Tranquille — macération carbonique
Une méthode de vinification, non un cépage : les baies entières fermentent sous dioxyde de carbone avant pressurage, donnant une couleur vive, des arômes de banane et de chewing-gum, peu de tanins et une fraîcheur gouleyante.
À propos de la macération carbonique
La macération carbonique se définit par la technique plutôt que par le terroir, ce qui la place un peu à part dans toute taxonomie de style. Des grappes entières et non foulées sont scellées dans une cuve saturée de dioxyde de carbone ; privée d'oxygène, chaque baie intacte commence à fermenter de l'intérieur (fermentation intracellulaire) avant l'intervention de toute levure. L'effet est de tirer de la pellicule une couleur et des arômes éclatants tout en extrayant très peu du tanin amer qui provient du foulage et d'un contact prolongé avec les peaux. Le résultat est reconnaissable entre tous : des vins d'un pourpre vif aux arômes souvent décrits comme la banane, le chewing-gum, le kirsch et le fruit rouge frais, faibles en tanins et faits pour être bus immédiatement, volontiers rafraîchis.

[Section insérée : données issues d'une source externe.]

(** * Risk-management state machine of the WLFI futures bot (main.py)

    A shallow embedding of the position tracker, the market-data cache, the
    webhook deduplicator and the three protective procedures, with the
    properties of the specification stated and settled over it.

    Modelling conventions.
    - Python floats (prices, balances, sizes, timestamps) are exact rationals
      [Q]; a float division by zero is an explicit [Raised] outcome.
    - The venue is an oracle: every invocation of a procedure consumes one
      [Env], the record of the answers the venue and the clock give during
      that invocation.
    - Every order sent to the venue (POST place-order) is appended to a log
      kept next to the three module-level dictionaries.
    - Handlers run one after the other; interleavings of request threads are
      outside the model. *)

From Stdlib Require Import QArith Qround ZArith String Ascii List Bool Lia Lqa.
Import ListNotations.

Local Open Scope Q_scope.

(** ** Python arithmetic on rationals *)

Module Py.

Definition ltb (x y : Q) : bool := negb (Qle_bool y x).
Definition leb (x y : Q) : bool := Qle_bool x y.
Definition eqb (x y : Q) : bool := Qeq_bool x y.

(** [int(x)]: truncation toward zero. *)
Definition int (x : Q) : Z :=
  if Qle_bool 0 x then Qfloor x else Qceiling x.

(** [round(x, 0)]: nearest integer, ties to the even neighbour. *)
Definition round0 (x : Q) : Z :=
  let f := Qfloor x in
  let r := x - inject_Z f in
  if ltb r (1 # 2) then f
  else if ltb (1 # 2) r then (f + 1)%Z
  else if Z.even f then f else (f + 1)%Z.

Definition lower_ascii (c : ascii) : ascii :=
  let n := nat_of_ascii c in
  if (65 <=? n)%nat && (n <=? 90)%nat then ascii_of_nat (n + 32) else c.

(** [str.lower()] on the ASCII range. *)
Fixpoint lower (s : string) : string :=
  match s with
  | EmptyString => EmptyString
  | String c s' => String (lower_ascii c) (lower s')
  end.

End Py.

Infix "<?" := Py.ltb (at level 70, no associativity) : Q_scope.
Infix "<=?" := Py.leb (at level 70, no associativity) : Q_scope.
Infix "=?" := Py.eqb (at level 70, no associativity) : Q_scope.

(** ** Configuration constants *)

Definition LEVERAGE : Q := 4.
Definition POSITION_SIZE_PERCENT : Q := 0.96.
Definition MIN_ORDER_VALUE : Q := 5.
Definition STOP_LOSS_PERCENT : Q := 0.07.
Definition TRAILING_PROFIT_DROP : Q := 0.25.
Definition REENTRY_THRESHOLD : Q := 0.003.
Definition MIN_PROFIT_FOR_TRAILING : Q := 0.008.
Definition CACHE_TTL : Q := 0.1.

(** ** Data model *)

(** The values ever stored under ['side']: [''], ['long'], ['short']. *)
Inductive Side : Type := Flat | Long | Short.

(** The ['side'] of an order request: ['buy'] or ['sell']. *)
Inductive OrderSide : Type := Buy | Sell.

Record Order : Type := mkOrder {
  order_side : OrderSide;
  order_size : Z;            (* str(int(size)) *)
  reduce_only : bool         (* 'reduceOnly': 'YES' on closing orders *)
}.

(** [position_tracker] *)
Record Tracker : Type := mkTracker {
  entry_price : Q;
  side : Side;
  size : Q;
  stop_loss_price : Q;
  last_check : Q;
  peak_profit_percent : Q;
  temporarily_closed : bool;
  reentry_price : Q;
  reentry_attempts : Z;
  last_trailing_action : Q;
  tradingview_active : bool;
  tv_position : string
}.

(** The tuple stored under [cache['data']]. *)
Record Snapshot : Type := mkSnapshot {
  snap_balance : Q;
  snap_price : Q;
  snap_long : Q;
  snap_short : Q
}.

Record Cache : Type := mkCache {
  cache_time : Q;
  cache_data : option Snapshot
}.

Record LastWebhook : Type := mkLastWebhook {
  lw_time : Q;
  lw_data : option string
}.

(** The module-level state, together with the log of order requests. *)
Record World : Type := mkWorld {
  position_tracker : Tracker;
  cache : Cache;
  last_webhook : LastWebhook;
  orders : list Order
}.

(** What the clock and the venue answer during one invocation. *)
Record Env : Type := mkEnv {
  now : Q;             (* time.time() read by the procedure itself *)
  now_cache : Q;       (* time.time() read inside get_cached_data *)
  v_balance : Q;       (* get_account_balance() *)
  v_price : Q;         (* get_current_price() inside get_cached_data *)
  v_long : Q;          (* get_positions(): long size *)
  v_short : Q;         (* get_positions(): short size *)
  close_ok : bool;     (* venue accepts the first closing order *)
  close_ok2 : bool;    (* venue accepts the second closing order *)
  open_price : Q;      (* get_current_price() inside open_position_market *)
  open_ok : bool;      (* venue accepts the opening order *)
  now_open : Q         (* time.time() read inside open_position_market *)
}.

Inductive Outcome : Type := Done | Raised.

(** ** Field updates *)

Section Setters.

Variable t : Tracker.

Definition set_entry_price v := mkTracker v (side t) (size t)
  (stop_loss_price t) (last_check t) (peak_profit_percent t)
  (temporarily_closed t) (reentry_price t) (reentry_attempts t)
  (last_trailing_action t) (tradingview_active t) (tv_position t).
Definition set_side v := mkTracker (entry_price t) v (size t)
  (stop_loss_price t) (last_check t) (peak_profit_percent t)
  (temporarily_closed t) (reentry_price t) (reentry_attempts t)
  (last_trailing_action t) (tradingview_active t) (tv_position t).
Definition set_size v := mkTracker (entry_price t) (side t) v
  (stop_loss_price t) (last_check t) (peak_profit_percent t)
  (temporarily_closed t) (reentry_price t) (reentry_attempts t)
  (last_trailing_action t) (tradingview_active t) (tv_position t).
Definition set_stop_loss_price v := mkTracker (entry_price t) (side t)
  (size t) v (last_check t) (peak_profit_percent t)
  (temporarily_closed t) (reentry_price t) (reentry_attempts t)
  (last_trailing_action t) (tradingview_active t) (tv_position t).
Definition set_last_check v := mkTracker (entry_price t) (side t) (size t)
  (stop_loss_price t) v (peak_profit_percent t)
  (temporarily_closed t) (reentry_price t) (reentry_attempts t)
  (last_trailing_action t) (tradingview_active t) (tv_position t).
Definition set_peak_profit_percent v := mkTracker (entry_price t) (side t)
  (size t) (stop_loss_price t) (last_check t) v
  (temporarily_closed t) (reentry_price t) (reentry_attempts t)
  (last_trailing_action t) (tradingview_active t) (tv_position t).
Definition set_temporarily_closed v := mkTracker (entry_price t) (side t)
  (size t) (stop_loss_price t) (last_check t) (peak_profit_percent t)
  v (reentry_price t) (reentry_attempts t)
  (last_trailing_action t) (tradingview_active t) (tv_position t).
Definition set_reentry_price v := mkTracker (entry_price t) (side t)
  (size t) (stop_loss_price t) (last_check t) (peak_profit_percent t)
  (temporarily_closed t) v (reentry_attempts t)
  (last_trailing_action t) (tradingview_active t) (tv_position t).
Definition set_reentry_attempts v := mkTracker (entry_price t) (side t)
  (size t) (stop_loss_price t) (last_check t) (peak_profit_percent t)
  (temporarily_closed t) (reentry_price t) v
  (last_trailing_action t) (tradingview_active t) (tv_position t).
Definition set_last_trailing_action v := mkTracker (entry_price t) (side t)
  (size t) (stop_loss_price t) (last_check t) (peak_profit_percent t)
  (temporarily_closed t) (reentry_price t) (reentry_attempts t)
  v (tradingview_active t) (tv_position t).
Definition set_tradingview_active v := mkTracker (entry_price t) (side t)
  (size t) (stop_loss_price t) (last_check t) (peak_profit_percent t)
  (temporarily_closed t) (reentry_price t) (reentry_attempts t)
  (last_trailing_action t) v (tv_position t).
Definition set_tv_position v := mkTracker (entry_price t) (side t)
  (size t) (stop_loss_price t) (last_check t) (peak_profit_percent t)
  (temporarily_closed t) (reentry_price t) (reentry_attempts t)
  (last_trailing_action t) (tradingview_active t) v.

End Setters.

(** [position_tracker[...] = ...]: apply an update to the tracker. *)
Definition track (f : Tracker -> Tracker) (w : World) : World :=
  mkWorld (f (position_tracker w)) (cache w) (last_webhook w) (orders w).

Definition with_cache (c : Cache) (w : World) : World :=
  mkWorld (position_tracker w) c (last_webhook w) (orders w).

Definition with_last_webhook (l : LastWebhook) (w : World) : World :=
  mkWorld (position_tracker w) (cache w) l (orders w).

(** One POST to the place-order endpoint. *)
Definition send (o : Order) (w : World) : World :=
  mkWorld (position_tracker w) (cache w) (last_webhook w) (orders w ++ [o]).

(** The state at process start. *)
Definition initial : World :=
  mkWorld
    (mkTracker 0 Flat 0 0 0 0 false 0 0%Z 0 false EmptyString)
    (mkCache 0 None)
    (mkLastWebhook 0 None)
    [].

(** ** Market data cache *)

Definition fetched (e : Env) : Snapshot :=
  mkSnapshot (v_balance e) (v_price e) (v_long e) (v_short e).

Definition get_cached_data (e : Env) (w : World) : Snapshot * World :=
  match cache_data (cache w) with
  | Some d =>
      if now_cache e - cache_time (cache w) <? CACHE_TTL then (d, w)
      else (fetched e, with_cache (mkCache (now_cache e) (Some (fetched e))) w)
  | None => (fetched e, with_cache (mkCache (now_cache e) (Some (fetched e))) w)
  end.

(** [cache['time'] = 0] *)
Definition invalidate (w : World) : World :=
  with_cache (mkCache 0 (cache_data (cache w))) w.

(** The snapshot a procedure works with: invalidate, then read. *)
Definition observed (e : Env) (w : World) : Snapshot :=
  fst (get_cached_data e (invalidate w)).

(** The state that read leaves behind. *)
Definition refreshed (e : Env) (w : World) : World :=
  snd (get_cached_data e (invalidate w)).

(** ** Quantity sizing *)

(** [None] is the ZeroDivisionError of [exposure / price] at price 0. *)
Definition calculate_quantity (balance price : Q) : option Q :=
  let capital := balance * POSITION_SIZE_PERCENT in
  let exposure := capital * LEVERAGE in
  if exposure <? MIN_ORDER_VALUE then Some 0
  else if price =? 0 then None
  else
    let quantity := exposure / price in
    Some (inject_Z (Py.round0 quantity)).

(** ** Order execution *)

Definition stop_price_for (sd : Side) (current_price : Q) : Q :=
  match sd with
  | Long => current_price * (1 - (STOP_LOSS_PERCENT / LEVERAGE))
  | _ => current_price * (1 + (STOP_LOSS_PERCENT / LEVERAGE))
  end.

(** The tracker update after an accepted opening order. *)
Definition record_open (os : OrderSide) (sz current_price : Q) (e : Env)
    (w : World) : World :=
  let sd := match os with Buy => Long | Sell => Short end in
  let w := track (fun t => set_entry_price t current_price) w in
  let w := track (fun t => set_side t sd) w in
  let w := track (fun t => set_size t sz) w in
  let w := track (fun t => set_temporarily_closed t false) w in
  let w := track (fun t => set_reentry_attempts t 0%Z) w in
  let w := track (fun t => set_last_trailing_action t (now_open e)) w in
  let stop_price := stop_price_for (side (position_tracker w)) current_price in
  track (fun t => set_stop_loss_price t stop_price) w.

Definition open_position_market (os : OrderSide) (sz : Q) (e : Env)
    (w : World) : bool * World :=
  if sz <=? 0 then (false, w)
  else
    let current_price := open_price e in
    if current_price <=? 0 then (false, w)
    else
      let w := send (mkOrder os (Py.int sz) false) w in
      if open_ok e then (true, record_open os sz current_price e w)
      else (false, w).

(** ['sell' if side == 'long' else 'buy'] *)
Definition close_side_of (sd : Side) : OrderSide :=
  match sd with Long => Sell | _ => Buy end.

(** [accepted] is the venue's answer to this closing order. *)
Definition close_position_market (accepted : bool) (sd : Side) (w : World)
    : bool * World :=
  let close_side := close_side_of sd in
  let w := send (mkOrder close_side (Py.int (size (position_tracker w))) true) w in
  (accepted, w).

(** ** Risk engine *)

(** [long_size if tracked_side == 'long' else short_size] *)
Definition venue_size (sd : Side) (snap : Snapshot) : Q :=
  match sd with Long => snap_long snap | _ => snap_short snap end.

Definition side_empty (sd : Side) : bool :=
  match sd with Flat => true | _ => false end.

(** Unleveraged directional move of [current_price] away from [reference]. *)
Definition directional (sd : Side) (current_price reference : Q) : Q :=
  match sd with
  | Long => (current_price - reference) / reference
  | _ => (reference - current_price) / reference
  end.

Le foyer spirituel de la technique est le Beaujolais, où le Gamay et la macération carbonique (souvent partielle) définissent tout, du phénomène marketing du Beaujolais Nouveau aux vins de cru plus sérieux et de garde de Morgon et Moulin-à-Vent. Dans le mouvement moderne du vin naturel, elle a été adoptée bien au-delà de la France comme voie vers des rouges juteux et « glou-glou ». Sur le plan éditorial, c'est le cas le plus net où le procédé, et non le lieu, crée un style reconnaissable.
Procédé de production
Producteurs principaux
- Marcel Lapierre
- Jean Foillard
- Georges Duboeuf
Notes éditoriales
Souvent servi légèrement frais. La plupart des rouges de macération carbonique (surtout le Nouveau) se boivent jeunes et frais, non de garde — même si un cru du Beaujolais de qualité issu de macération carbonique partielle peut vieillir une décennie.